How To Use Micro-Learning In Higher Education Classrooms

Micro-learning is an extremely useful tool for any educator, and it brings with it numerous benefits to both the educator and the learner. Micro-learning technology can make learning ‘50% more efficient’ for half of the cost of traditional educational technology, for example. So what is micro-learning? As the ‘micro-‘ part of the name indicates, micro-learning is focused on smaller learning units that are delivered within a short time frame. Usually, each micro-learning unit will have a single objective (or ‘learning outcome’), and it is advisable to make this objective clear to the learner(s) prior to delivering the unit to facilitate their ability to reflect on and celebrate their educational achievements. Despite its ‘bite-size’ format, however, a micro-learning unit should ideally be integrated into your broader curriculum and syllabus. Ready to get started with micro-learning? Here are three ways to use micro-learning in the higher education classroom:

  1. Challenge preconceptions with a video. A 60-90 second information-packed video can be enough to alter students’ perceptions on a single issue completely. Video is most effective in the classroom when it is presented in the highest possible definition with excellent sound, and when it is solely focused on one issue that is relevant to the wider curriculum. Student attitudes to the issue can be surveyed before and after watching the video (perhaps using one of these tools) in order to render visible just how powerfully the video has altered their viewpoints. Micro-learning videos can also be used in conjunction with what is known as a ‘flipped classroom.’ Increasingly in vogue among educational professionals, a flipped classroom is one where students watch a video before the class (instead of in the class itself) and come to class ready to reflect on what they have learned, and do activities to extend that learning.

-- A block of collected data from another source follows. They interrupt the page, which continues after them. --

Lemma splice1_at {A} (i : nat) (arr : list A) :
  (i < List.length arr)%nat ->
  splice1 (Some (Z.of_nat i)) arr = (firstn i arr ++ skipn (S i) arr)%list.
Proof.
  intros Hi. unfold splice1.
  destruct (Z.ltb_spec (Z.of_nat i) 0); [lia|].
  rewrite Z.min_l by lia. now rewrite Nat2Z.id.
Qed.

(** X21. A delete whose index parameter is the decimal writing of [i]
    removes the entry at position [i] and no other when [i] is within the
    table, saves the table and reports its new length; when [i] is beyond
    the end, and for every negative index, it answers 404 and changes
    nothing. *)
Theorem delete_word_removes_the_indexed_entry :
  forall (st : store),
    (forall i : nat,
        (i < List.length (excludedWords st))%nat ->
        deleteWord (toString (JNum (Z.of_nat i))) st
        = (let words := (firstn i (excludedWords st)
                         ++ skipn (S i) (excludedWords st))%list in
           (mkStore words words,
            mkResponse 200
              (BMessage "Word deleted successfully"
                 (Some (List.length (excludedWords st) - 1)%nat)))))
    /\ (forall z : Z,
          (z < 0 \/ Z.of_nat (List.length (excludedWords st)) <= z)%Z ->
          deleteWord (toString (JNum z)) st
          = (st, mkResponse 404 (BError "Word not found"))).
Proof.
  intros st. split.
  - intros i Hi. unfold deleteWord. cbn [toString].
    rewrite parseInt_string_of_Z.
    cbn [numLt numGe].
    destruct (Z.ltb_spec (Z.of_nat i) 0); [lia|].
    destruct (Z.geb_spec (Z.of_nat i) (Z.of_nat (List.length (excludedWords st))));
      [lia|].
    cbn [orb]. unfold saveExcludedWords. cbn [excludedWords excludedWordsFile].
    rewrite (splice1_at i _ Hi). cbv zeta. f_equal. f_equal. f_equal. f_equal.
    rewrite length_app, length_firstn, length_skipn. lia.
  - intros z Hz. unfold deleteWord. cbn [toString].
    rewrite parseInt_string_of_Z.
    cbn [numLt numGe].
    destruct (Z.ltb_spec z 0); [reflexivity|].
    destruct (Z.geb_spec z (Z.of_nat (List.length (excludedWords st))));
      [reflexivity|lia].
Qed.

End ParseFacts.

(* ------------------------------------------------------------------ *)
(** ** The browser side *)

Module ClientFacts.
Import Client Translate.

Lemma chars_app (c : ascii) (a b : string) :
  In c (list_ascii_of_string (a ++ b))
  <-> In c (list_ascii_of_string a) \/ In c (list_ascii_of_string b).
Proof.
  induction a as [|x a IH]; cbn [String.append list_ascii_of_string In].
  - tauto.
  - rewrite IH. tauto.
Qed.

Lemma replaceChar_removes (c : ascii) (by_ s : string) :
  ~ In c (list_ascii_of_string by_) ->
  ~ In c (list_ascii_of_string (replaceChar c by_ s)).
Proof.
  intros Hby. induction s as [|x s IH]; cbn [replaceChar]; [intros []|].
  destruct (Ascii.eqb_spec x c) as [->|Hne].
  - rewrite chars_app. tauto.
  - cbn [list_ascii_of_string In]. intros [E|Hin]; [now apply Hne|tauto].
Qed.
(** vg0 on sda with the old copy (seqno 5) and the precommitted one
    (seqno 6) saved, before the commit. *)
Definition precommitted : cache :=
  after (@lvmcache_add lvm2 text_labeller "P1" sda (Some "vg0") (Some "G1") 0;;
         @lvmcache_save_vg lvm2 vg0_seqno5 false;;
         @lvmcache_save_vg lvm2 vg0_seqno6 true) started.

Lemma commit_metadata_switches_latest_witness :
  let g := set_saved_vg_committed false svg_G1 in
  let s' := set_saved_vg_hash (Some (<["G1" := set_saved_vg_committed true g]> {["G1" := g]}))
              precommitted in
  @lvmcache_commit_metadata lvm2 "vg0" precommitted = Some (tt, s')
  /\ @lvmcache_get_saved_vg_latest lvm2 "G1" precommitted
     = Some (Some saved_seqno5, precommitted)
  /\ exists s'', @lvmcache_get_saved_vg_latest lvm2 "G1" s' = Some (Some saved_seqno6, s'').
Proof.
  apply (@commit_metadata_switches_latest lvm2 "vg0" (default ∅ (_vgname_hash precommitted))
           2%nat (vginfo_at precommitted 2%nat) {["G1" := set_saved_vg_committed false svg_G1]}
           (set_saved_vg_committed false svg_G1) precommitted);
    vm_compute; reflexivity.
Defined.

Lemma drop_metadata_empties_slots_witness :
  @lvmcache_drop_metadata lvm2 "vg0" true suspended
  = Some (tt, set_saved_vg_hash
                (Some (<["G1" := set_saved_vg_new None svg_G1]> {["G1" := svg_G1]}))
                suspended).
Proof.
  apply (@drop_metadata_empties_slots lvm2 "vg0" true (default ∅ (_vgname_hash suspended))
           2%nat (vginfo_at suspended 2%nat) {["G1" := svg_G1]} svg_G1 suspended);
    try (vm_compute; reflexivity).
  vm_compute. discriminate.
Defined.

Lemma lvmcache_del_keeps_vg_witness :
  exists s',
    @lvmcache_del lvm2 3%nat vg0_seqno5_sdb_orphan = Some (tt, s')
    /\ info_heap s' = delete 3%nat (info_heap vg0_seqno5_sdb_orphan)
    /\ _pvid_hash s' = Some (delete "P2" (default ∅ (_pvid_hash vg0_seqno5_sdb_orphan)))
    /\ (forall o ov,
          Some 0%nat = Some o -> vginfo_heap vg0_seqno5_sdb_orphan !! o = Some ov ->
          vginfo_heap s' !! o
          = Some (set_vginfo_infos (filter (fun x => x ≠ 3%nat) (vginfo_infos ov)) ov))
    /\ (forall p, Some 0%nat ≠ Some p ->
          vginfo_heap s' !! p = vginfo_heap vg0_seqno5_sdb_orphan !! p)
    /\ _vgname_hash s' = _vgname_hash vg0_seqno5_sdb_orphan
    /\ _vgid_hash s' = _vgid_hash vg0_seqno5_sdb_orphan.
Proof.
  assert (Hi : info_heap vg0_seqno5_sdb_orphan !! 3%nat
               = Some (info_at vg0_seqno5_sdb_orphan 3%nat)) by (vm_compute; reflexivity).
  assert (Hd : dev_heap vg0_seqno5_sdb_orphan !! sdb
               = Some (set_dev_pvid "P2" (blank_device 0x810))) by (vm_compute; reflexivity).
  assert (Hh : _pvid_hash vg0_seqno5_sdb_orphan
               = Some (default ∅ (_pvid_hash vg0_seqno5_sdb_orphan)))
    by (vm_compute; reflexivity).
  refine (@lvmcache_del_keeps_vg lvm2 3%nat _ _ _ vg0_seqno5_sdb_orphan Hi Hd Hh _).
  right. exists 0%nat, (vginfo_at vg0_seqno5_sdb_orphan 0%nat).
  split; [vm_compute; reflexivity|]. split; [vm_compute; reflexivity|].
  left. vm_compute. reflexivity.
Defined.
(** C6. A booking that succeeds has created and persisted exactly one
    TrackingEvent: the [trackingevent] collection grows by one document, the
    only [trackingevent] insert of the run; its status is "created", its
    tracking number is the new shipment's and its location is the request's
    origin. *)
Theorem booking_creates_one_event
  (booking : BookShipmentRequest.t) (w w' : World) (s : Shipment.t) :
  book_shipment booking w = (Ok s, w') ->
  exists (d d' : Database) (event : TrackingEvent.t),
    db w = Some d /\ db w' = Some d' /\
    find_collection d' "trackingevent"
    = find_collection d "trackingevent" ++ [model_dump event] /\
    trace w' = trace w ++ [SInsert "shipment" (model_dump s);
                           SInsert "trackingevent" (model_dump event)] /\
    TrackingEvent.status event = "created" /\
    TrackingEvent.tracking_number event = Shipment.tracking_number s /\
    TrackingEvent.location event = Some (BookShipmentRequest.origin booking).
Proof.
  intros H. apply book_shipment_ok_inv in H as (d & Hdb & -> & _ & ->).
  eexists d, _, (TrackingEvent.mk _ _ _ _ _).
  split; [assumption|]. split; [reflexivity|].
  split.
  { rewrite find_collection_insert_same, find_collection_insert_other by discriminate.
    reflexivity. }
  split; [reflexivity|]. repeat split.
Qed.

Lemma booking_creates_one_event_witness :
  exists (s : Shipment.t) (w' : World) (d' : Database) (event : TrackingEvent.t),
    book_shipment sample_booking sample_world = (Ok s, w') /\
    db w' = Some d' /\
    find_collection d' "trackingevent" = [model_dump event] /\
    TrackingEvent.status event = "created" /\
    TrackingEvent.tracking_number event = Shipment.tracking_number s /\
    TrackingEvent.location event = Some "Shanghai".
Proof.
  edestruct (booking_creates_one_event sample_booking sample_world)
    as (d & d' & event & Hd & Hd' & Hcoll & _ & Hst & Htn & Hloc).
  - vm_compute. reflexivity.
  - injection Hd as <-.
    eexists _, _, d', event. split; [vm_compute; reflexivity|].
    repeat split; assumption.
Defined.

Lemma draws_length (w : World) (population : string) (k : nat) :
  List.length (draws w population k) = k.
Proof. unfold draws. rewrite length_map, length_seq. reflexivity. Qed.

Lemma draws_from_population (w : World) (population : string) (k : nat) (c : ascii) :
  population <> ""%string ->
  In c (draws w population k) -> In c (list_ascii_of_string population).
Proof.
  intros Hne Hin. unfold draws in Hin. apply in_map_iff in Hin as (i & <- & _).
  apply nth_In. apply Nat.mod_upper_bound.
  destruct population; [contradiction | cbn; discriminate].
Qed.

Lemma string_length_of_list (l : list ascii) :
  String.length (string_of_list_ascii l) = List.length l.
Proof. induction l as [| c l IH]; cbn; [reflexivity | rewrite IH; reflexivity]. Qed.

  2. Gamify learning. 61% of CEOs and other top business executives admit that they take at least one daily break from work to play games. Turn this love of distractions into an educational tool by using gamification software to teach a single issue (for example, the names of countries in South America or the declension of Latin verbs) as a 2-minute game with engaging graphics, motivational rewards, and enjoyable sound effects.
  3. Boost student recall with a micro-quiz. Many educational platforms such as Moodle provide ready-made quiz-making software. Test students’ recall of their last class with a 5-minute quiz and the process will improve their memory.